Does the dog die in Arizona Sunshine 2? I'll never tell!

Image: Vertigo Games / Arizona Sunshine 2
Image: Vertigo Games / Arizona Sunshine 2

Arizona Sunshine 2

Developer: Vertigo Games Publisher: Vertigo Games

Release Date: 12/5/2023

Review Score: 7

Quick Verdict:

Arizona Sunshine 2 is a fun, yet expensive game that really captures the joys of doggos and excitement of shooting zombies.


  • Buddy is awesome.

  • Shooting and loading guns is, well, a blast.

  • Melee weapons!!!

  • The serious moments peppered in and the big plot twist.

  • Just about everything with audio.


  • Game-breaking visual glitches and occasional bland textures

  • The constant barrage of less-than-funny jokes from our MC.

  • The price, oh my god the price.

  • The ending will not give any sense of satisfaction.

  • The flamethrower

Reviewer played Arizona Sunshine 2 on Meta Quest 3. A key was provided by the publisher.
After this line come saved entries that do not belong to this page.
(* ===== verification/PlanTheorems.v ===== *)
(** * The plan of a SELECT means the SELECT

    [generate_logical_plan] on a SELECT over tables: the plan lists the tables in the order
    of the FROM clause, the condition holds in the rows in which the WHERE condition and
    every ON condition hold, and the columns are the values of the select list under their
    names.  With the optimiser's theorem: the plans a query is compiled to select exactly
    the rows the statement asks for. *)
From stdpp Require Import gmap strings.
From S2P Require Import Prelude CMem LogicalPlan LogicalPlanTheorems Dnf DnfTheorems DnfClauses SqlStatement Quoting Optimize OptimizeStore FixTheorems OptimizeTheorems OptimizeRows GenerateWhere GenerateTheorems GeneratePlan.

#[local] Set Warnings "-clear-no-such-hyp".

(** ** SELECT over tables *)
(** An element of the select list: its expression. *)
Definition item_of (c : SqlColumnListAlias) : SqlStatement :=
  match c with ColumnListAlias _ (column_list_STATEMENT (value :: _)) _ _ _ => value | _ => null_STATEMENT end.
Definition name_and_type (c : SqlColumnListAlias) : SqlStatement * SqlValueType :=
  match c with ColumnListAlias _ _ alias _ type => (alias, type) end.
Definition condition_of (j : SqlJoin) : SqlStatement := match j with Join _ condition _ => condition end.
Definition source_of (j : SqlJoin) : ptr :=
  match j with Join (table_alias_STATEMENT p _ _ _ _) _ _ => p | _ => null end.

Definition expressible (m : values) (s : SqlStatement) : Prop := s = null_STATEMENT ∨ translatable m s = true.
Definition item_ok (m : values) (c : SqlColumnListAlias) : Prop :=
  (∃ e rest p a k t, c = ColumnListAlias p (column_list_STATEMENT (e :: rest)) a k t) ∧ translatable m (item_of c) = true.
Definition join_ok (m : values) (j : SqlJoin) : Prop :=
  match j with
  | Join (table_alias_STATEMENT _ (table_STATEMENT _ _ _ _ _) _ _ _) condition type =>
      supported_join type = true ∧ expressible m condition
  | _ => False
  end.
(** The values the statement reads, in the order they are translated. *)
Definition read_by (select_list : list SqlColumnListAlias) (where_expression : SqlStatement) (joins : list SqlJoin) : list ptr :=
  addresses where_expression ++ (joins ≫= λ j, addresses (condition_of j)) ++ (select_list ≫= λ c, addresses (item_of c)).
Record select_ok (m : values) (select_list : list SqlColumnListAlias) (where_expression : SqlStatement) (joins : list SqlJoin) : Prop := {
  so_list : select_list ≠ [];
  so_items : Forall (item_ok m) select_list;
  so_where : expressible m where_expression;
  so_some : joins ≠ [];
  so_joins : Forall (join_ok m) joins;
  so_once : NoDup (read_by select_list where_expression joins);
}.

(** ** What the translation leaves alone *)
Record grows (l : list ptr) (s s' : planner) : Prop := {
  gw_values : frame_values l (pl_values s) (pl_values s');
  gw_next : pl_next s ≤ pl_next s';
  gw_columns : pl_column_aliases s' = pl_column_aliases s;
  gw_tables : pl_table_aliases s' = pl_table_aliases s;
  gw_keys p : p < pl_next s → pl_keys s' !! p = pl_keys s !! p;
  gw_keywords p : p < pl_next s → pl_keywords s' !! p = pl_keywords s !! p;
  gw_items p : p < pl_next s → pl_items s' !! p = pl_items s !! p;
}.
Lemma grows_trans l l' s s1 s2 : grows l s s1 → grows l' s1 s2 → grows (l ++ l') s s2.
Proof.
  intros [] []. split; [by eapply frame_trans|lia|congruence|congruence| | |]; intros p Hp;
    match goal with H : ∀ p, p < pl_next s1 → ?f s2 !! p = _ |- ?f s2 !! _ = _ => rewrite H by lia; auto end.
Qed.
Lemma grows_values s m l : frame_values l (pl_values s) m → grows l s (set_values m s).
Proof. intros F. by split. Qed.
Lemma grows_nil_l l s s1 s2 : grows [] s s1 → grows l s1 s2 → grows l s s2.
Proof. apply (grows_trans [] l). Qed.
Lemma grows_nil_r l s s1 s2 : grows l s s1 → grows [] s1 s2 → grows l s s2.
Proof. intros H1 H2. rewrite <- (app_nil_r l). by eapply grows_trans. Qed.
(* ===== verification/PlanVerified.v ===== *)
(** * Generated plans pass the structure check

    [emit_select_statement.c] gives a query up when [lp_verify_structure] refuses its plan.
    The plan of a SELECT over tables is accepted when its expressions are [checked]: no
    comparison with [>=], no operator of one operand or CASE directly under another operator
    of one operand, and functions called by name. *)
From stdpp Require Import gmap strings.
From S2P Require Import Prelude CMem LogicalPlan LogicalPlanTheorems Dnf DnfTheorems SqlStatement Quoting Optimize OptimizeStore FixTheorems OptimizeTheorems OptimizeRows GenerateWhere GenerateTheorems GeneratePlan PlanTheorems.

(** ** Nodes that fit *)
Section fits.
Context (keys : key_store).
(** The node is absent or passes as what it is, one of the types. *)
Definition fits (ts : list LPActionType) (p : LogicalPlan) : Prop :=
  p = NULL ∨ ∃ t, lp_type p = Ret t ∧ t ∈ ts ∧ lp_verify_structure_helper keys p t = Ret true.
Lemma fits_any ts p : ts ≠ [] → fits ts p → any_of (lp_verify_structure_helper keys p) ts = Ret true.
Proof.
  intros Hne [->|(t & Ht & Hin & Hv)].
  - destruct ts as [|t ts]; [done|]. apply (any_of_intro _ _ t); [left|done|]. by eexists.
  - apply (any_of_intro _ _ t); [done..|]. intros t' _. destruct (decide (t = t')) as [->|Hn]; [by eexists|].
    eexists. by apply (verify_wrong_type _ _ _ t).
Qed.
Lemma fits_mono ts ts' p : ts ⊆ ts' → fits ts p → fits ts' p.
Proof. intros Hs [->|(t & ? & ? & ?)]; [by left|right]. exists t. split_and!; auto. Qed.
Lemma verify_operands_fit t l r a b : shape_of t = SOperands l r → l ≠ [] → r ≠ [] → fits l a → fits r b →
  lp_verify_structure_helper keys (Op t a b) t = Ret true.
Proof. intros E Hl Hr Ha Hb. rewrite (verify_op _ _ _ _ _ _ E). by rewrite (fits_any l a), (fits_any r b). Qed.
(** The same for the other shapes with two operands. *)
Lemma verify_both_fit t l r a b :
  shape_of t = SList l r ∧ a ≠ NULL ∨ shape_of t = SBoth l r ∧ a ≠ NULL ∧ b ≠ NULL ∨ shape_of t = SNeedFirst l r ∧ a ≠ NULL →
  l ≠ [] → r ≠ [] → fits l a → fits r b → lp_verify_structure_helper keys (Op t a b) t = Ret true.
Proof.
  intros E Hl Hr Ha Hb. cbn [lp_verify_structure_helper]. rewrite decide_False by auto.
  pose proof (fits_any l a Hl Ha) as Ha'. pose proof (fits_any r b Hr Hb) as Hb'.
  destruct E as [[-> Hna]|[(-> & Hna & Hnb)|[-> Hna]]]; rewrite Ha', Hb'; by destruct a, b.
Qed.
Lemma fits_op ts t l r a b : shape_of t = SOperands l r → l ≠ [] → r ≠ [] → t ∈ ts → fits l a → fits r b → fits ts (Op t a b).
Proof. intros. right. exists t. split_and!; [done..|]. by eapply verify_operands_fit. Qed.
End fits.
Arizona Sunshine 2 is available on Steam, Meta Quest, and PlayStation 5.

Arizona Sunshine 2 is the first (of likely many) VR reviews I’ve ever tackled. While I’ve personally written plenty of reviews, I fired up my Meta Quest 3 and decided to jump right in.

Arizona Sunshine 2 checks some boxes for me on paper. I love first-person shooters, I’m a big fan of German Shepherd dogs, and I’ve been looking for a fully-fleshed-out experience for the new Quest 3. Did Arizona Sunshine 2 accomplish all that and then some? Well, let's dive in.

No man is an island

Image: Vertigo Games / Arizona Sunshine 2
Image: Vertigo Games / Arizona Sunshine 2

In Arizona Sunshine 2, you play as an unnamed zombie apocalypse survivor. In this one, the zombies are called “Freds”. Our hero has been on his own for a bit when we first jump into the game.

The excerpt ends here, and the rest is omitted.